Ultimamente, in merito alla vicenda pandemica, abbiamo letto e appreso di alcune manifestazioni di dissenso molto provocatorie, con rappresentazioni in corteo, che rievocando il regime hanno voluto accostare se non assimilare l' odierno clima venutosi a creare con la recenti restrizioni a quello antidemocratico dell'allora epoca.Si tratta evidentemente di rappresentazioni esasperate da evitare e di formule di dissenso che facendo leva sulla paura contribuiscono ad alimentare un falso messaggio.
Tutto ciò è sconcertante. Credo si debba trovare una misura e pesare bene le proprie azioni dimostrative
Occorrerebbe spiegare ai più che, quando si fanno paragoni con alcune forme totalitarie e anti-democratiche, si sta parlando a livello giuridico e non a livello delle modalità della loro attuazione che, come è evidente, non sono certo le medesime.
Non sono le medesime perché possono oggi assumere forme del tutto nuove, come sappiamo bene (almeno lo spero), non più legate ad una violenza aperta ma, piuttosto, innervate nei meccanismi del consumo e del consenso massmediale, del ricatto buonista e fantasmatico, proprio come accade nella pubblicità.
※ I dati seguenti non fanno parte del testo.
(* ===== verification/Dict.v ===== *)
(** * Python's [OrderedDict] (and [dict], which keeps insertion order too)

    [OrderedDict]: the entries of a dictionary, oldest first, with the operations the
    code uses. [OrderedIds]: the same for a dictionary from a request id to the request,
    where the id alone identifies the object. *)

From S2P Require Import Prelude.

Module OrderedDict.
Section Dict.
Context {K V : Type} `{EqDecision K}.
Implicit Types d : list (K * V).

Definition keys d : list K := d.*1.
Definition values d : list V := d.*2.

(** [d.get(k)] *)
Fixpoint lookup (k : K) d : option V :=
  match d with
  | [] => None
  | (k', v) :: d => if decide (k' = k) then Some v else lookup k d
  end.

(** [del d[k]] *)
Fixpoint delete (k : K) d : list (K * V) :=
  match d with
  | [] => []
  | (k', v) :: d => if decide (k' = k) then d else (k', v) :: delete k d
  end.

(** [d[k] = v]: an existing key keeps its place. *)
Fixpoint set (k : K) (v : V) d : list (K * V) :=
  match d with
  | [] => [(k, v)]
  | (k', v') :: d => if decide (k' = k) then (k, v) :: d else (k', v') :: set k v d
  end.

Definition move_to_end (k : K) (last : bool) d : outcome (list (K * V)) :=
  match lookup k d with
  | None => Raise KeyError
  | Some v => Ok (if last then delete k d ++ [(k, v)] else (k, v) :: delete k d)
  end.

(** [d.popitem(last=False)] *)
Definition popitem_first d : outcome ((K * V) * list (K * V)) :=
  match d with
  | [] => Raise KeyError
  | e :: d => Ok (e, d)
  end.

Lemma lookup_Some d k v : lookup k d = Some v → (k, v) ∈ d.
Proof.
  induction d as [|[k' v'] d IH]; [done|]. simpl. destruct (decide (k' = k)) as [->|].
  - intros [= ->]. by left.
  - intros E. right. by apply IH.
Qed.

Lemma lookup_keys d k : is_Some (lookup k d) ↔ k ∈ keys d.
Proof.
  induction d as [|[k' v'] d IH]; simpl.
  - split; [by intros [? ?]|intros Hk; by apply elem_of_nil in Hk].
  - rewrite elem_of_cons. destruct (decide (k' = k)) as [->|].
    + split; intros; [left; reflexivity|eexists; reflexivity].
    + rewrite IH. naive_solver.
Qed.

Lemma lookup_None d k : lookup k d = None ↔ k ∉ keys d.
Proof. rewrite <- lookup_keys. split; [by intros -> [? ?]|]. destruct (lookup k d); [|done]. by intros []. Qed.

Lemma lookup_delete_ne d k k' : k ≠ k' → lookup k (delete k' d) = lookup k d.
Proof.
  intros Hne. induction d as [|[k1 v1] d IH]; [done|]. simpl.
  destruct (decide (k1 = k')) as [->|]; simpl; [by rewrite decide_False by congruence|].
  by rewrite IH.
Qed.

Lemma lookup_set_ne d k k' v : k ≠ k' → lookup k (set k' v d) = lookup k d.
Proof.
  intros Hne. induction d as [|[k1 v1] d IH]; simpl; [by rewrite decide_False by congruence|].
  destruct (decide (k1 = k')) as [->|]; simpl; [by rewrite !(decide_False (P := k' = k)) by congruence|].
  by rewrite IH.
Qed.

Lemma delete_sublist d k : delete k d `sublist_of` d.
Proof.
  induction d as [|[k' v'] d IH]; [done|]. simpl. destruct (decide _); by constructor.
Qed.

Lemma delete_keys_sublist d k : keys (delete k d) `sublist_of` keys d.
Proof.
  induction d as [|[k' v'] d IH]; [done|]. simpl. destruct (decide _); by constructor.
Qed.

(** Deleting a key that occurs once removes its entry and nothing else. *)
Lemma delete_split d k v :
  NoDup (keys d) → lookup k d = Some v →
  ∃ d1 d2, d = d1 ++ (k, v) :: d2 ∧ delete k d = d1 ++ d2 ∧ k ∉ keys (d1 ++ d2).
Proof.
  induction d as [|[k' v'] d IH]; [done|]. simpl. intros [Hk' Hnd]%NoDup_cons.
  destruct (decide (k' = k)) as [->|Hne].
  - intros [= ->]. by exists [], d.
  - intros E. destruct (IH Hnd E) as (d1 & d2 & -> & -> & Hk). exists ((k', v') :: d1), d2.
    split_and!; [done|done|]. simpl. by rewrite not_elem_of_cons.
Qed.

Lemma delete_perm d k v :
  NoDup (keys d) → lookup k d = Some v → d ≡ₚ (k, v) :: delete k d.
Proof.
  intros Hnd E. destruct (delete_split d k v Hnd E) as (d1 & d2 & -> & -> & _).
  by rewrite Permutation_middle.
Qed.

Lemma set_new d k v : k ∉ keys d → set k v d = d ++ [(k, v)].
Proof.
  induction d as [|[k' v'] d IH]; [done|]. simpl. intros [Hne Hk]%not_elem_of_cons.
  rewrite decide_False by congruence. by rewrite IH.
Qed.

Lemma elem_of_keys_set d k v x : x ∈ keys (set k v d) → x = k ∨ x ∈ keys d.
Proof.
  destruct (decide (k ∈ keys d)) as [Hk|Hk].
  - replace (keys (set k v d)) with (keys d); [by right|]. symmetry. revert Hk. induction d as [|[k' v'] d IH]; simpl.
    + by intros ?%elem_of_nil.
    + rewrite elem_of_cons. intros Hk. destruct (decide (k' = k)) as [->|Hne]; [done|]. unfold keys in *. simpl. f_equal.
      apply IH. destruct Hk; [congruence|done].
  - rewrite set_new by done. unfold keys. rewrite fmap_app, elem_of_app. intros [Hx|Hx]; [by right|left]. by apply list_elem_of_singleton in Hx.
Qed.

Lemma keys_set_old d k v : k ∈ keys d → keys (set k v d) = keys d.
Proof.
  induction d as [|[k' v'] d IH]; simpl; [intros Hk; by apply elem_of_nil in Hk|].
  intros Hk. destruct (decide (k' = k)) as [->|Hne]; [done|]. simpl. f_equal. apply IH.
  apply elem_of_cons in Hk as [?|?]; congruence.
Qed.

End Dict.
End OrderedDict.

(** ** Dictionaries from ids to the objects they identify *)
Module OrderedIds.

(** [d[k] = v] *)
Definition push (k : Z) (q : list Z) : list Z := if decide (k ∈ q) then q else q ++ [k].
Definition remove (k : Z) (q : list Z) : list Z := filter (λ x, x ≠ k) q.
(** [d.move_to_end(k, last=False)], of a key that is there *)
Definition to_front (k : Z) (q : list Z) : list Z := k :: remove k q.

Lemma remove_notin k q : k ∉ q → remove k q = q.
Proof.
  induction q as [|x q IH]; [done|]. intros [Hne Hk]%not_elem_of_cons. unfold remove in *.
  rewrite filter_cons_True by congruence. by rewrite IH.
Qed.

Lemma remove_head k q : k ∉ q → remove k (k :: q) = q.
Proof.
  intros Hk. unfold remove. rewrite filter_cons_False by (intros Hne; by apply Hne). by apply remove_notin.
Qed.

Lemma remove_app k q1 q2 : remove k (q1 ++ q2) = remove k q1 ++ remove k q2.
Proof. apply filter_app. Qed.

Lemma elem_of_remove x k q : x ∈ remove k q ↔ x ≠ k ∧ x ∈ q.
Proof. unfold remove. by rewrite list_elem_of_filter. Qed.

Lemma push_new k q : k ∉ q → push k q = q ++ [k].
Proof. intros Hk. unfold push. by rewrite decide_False. Qed.

Lemma push_to_front k q : to_front k (push k q) = to_front k q.
Proof.
  unfold to_front, push. destruct (decide (k ∈ q)); [done|]. f_equal. rewrite remove_app. unfold remove at 2.
  rewrite filter_cons_False by (intros Hne; by apply Hne). by rewrite filter_nil, app_nil_r.
Qed.

Lemma elem_of_push x k q : x ∈ push k q ↔ x = k ∨ x ∈ q.
Proof. unfold push. destruct (decide (k ∈ q)); set_solver. Qed.

Lemma elem_of_to_front x k q : x ∈ to_front k q ↔ x = k ∨ x ∈ q.
Proof.
  unfold to_front. rewrite elem_of_cons, elem_of_remove. destruct (decide (x = k)); naive_solver.
Qed.

Lemma NoDup_remove k q : NoDup q → NoDup (remove k q).
Proof. apply NoDup_filter. Qed.

Lemma NoDup_to_front k q : NoDup q → NoDup (to_front k q).
Proof.
  intros Hq. constructor; [|by apply NoDup_remove]. rewrite elem_of_remove. naive_solver.
Qed.

Lemma NoDup_push k q : NoDup q → NoDup (push k q).
Proof.
  intros Hq. unfold push. destruct (decide (k ∈ q)); [done|]. apply NoDup_app.
  split_and!; [done| |apply NoDup_singleton]. intros x Hx ->%list_elem_of_singleton. done.
Qed.

(** A dictionary built from keys that may repeat. *)
Lemma elem_of_pushes x q l : x ∈ foldl (λ q k, push k q) q l ↔ x ∈ q ∨ x ∈ l.
Proof.
  revert q. induction l as [|k l IH]; intros q; simpl; [set_solver|]. rewrite IH, elem_of_push. set_solver.
Qed.

Lemma NoDup_pushes q l : NoDup q → NoDup (foldl (λ q k, push k q) q l).
Proof. revert q. induction l as [|k l IH]; intros q Hq; simpl; [done|]. by apply IH, NoDup_push. Qed.

End OrderedIds.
La nostra società è oggi, lo sanno tutti (?), quella del piacere e dei comfort "obbligatori", delle merci e delle statistiche, della polverizzazione della singolarità e dell'alterità: tutto è merce, anche il panico; tutto è una sorta di "referendum popolare" basato sugli slogan e non sull'approfondimento critico, come ci ha ricordato splendidamente il nostro Presidente della Repubblica a proprosito della medicina, ridotta così al televoto da Grande Fratello.
Non c'è quindi assolutamente bisogno di campi di concentramento, bastano i campi magnetici della non concentrazione e della dissipazione euforica, del tempo libero condizionato, del lavoro a pagamento, del vanto del farsi la dose, della possibilità di consumare, di provare piaceri e riconoscimenti standardizzati dall'algoritmo fin dentro le mutande, fino all'organi-zzazione del vivente in ogni sua parte - non come imposizione diretta, ma come proposta di (tele)vendita e promessa di quiete e di sicurezza.
Siamo noi che corriamo a tamponarci e a vaccinarci; siamo noi che ci dividiamo; siamo noi che acconsentiamo con gioia alla nostra riduzione a oggetto di scambio, a passiva esaltata ed esaltante ignoranza. Siamo noi i nostri stessi sfruttatori, siamo noi che ci sfruttiamo e ci richiudiamo, che ci marchiamo e ci lasciamo svenare dolcemente, molto dolcemente, sicuri e al riparo.
Al posto del vuoto aperto del de
serto, un idolo a riempire ogni angoscia: un idolo che può assumere qualsiasi forma, da quella più sinistra a quella più filantropica. Se fermiamo l'esodo sotto alla sua ombra multicolore moriremo nel deserto, anche rimanendo in vita.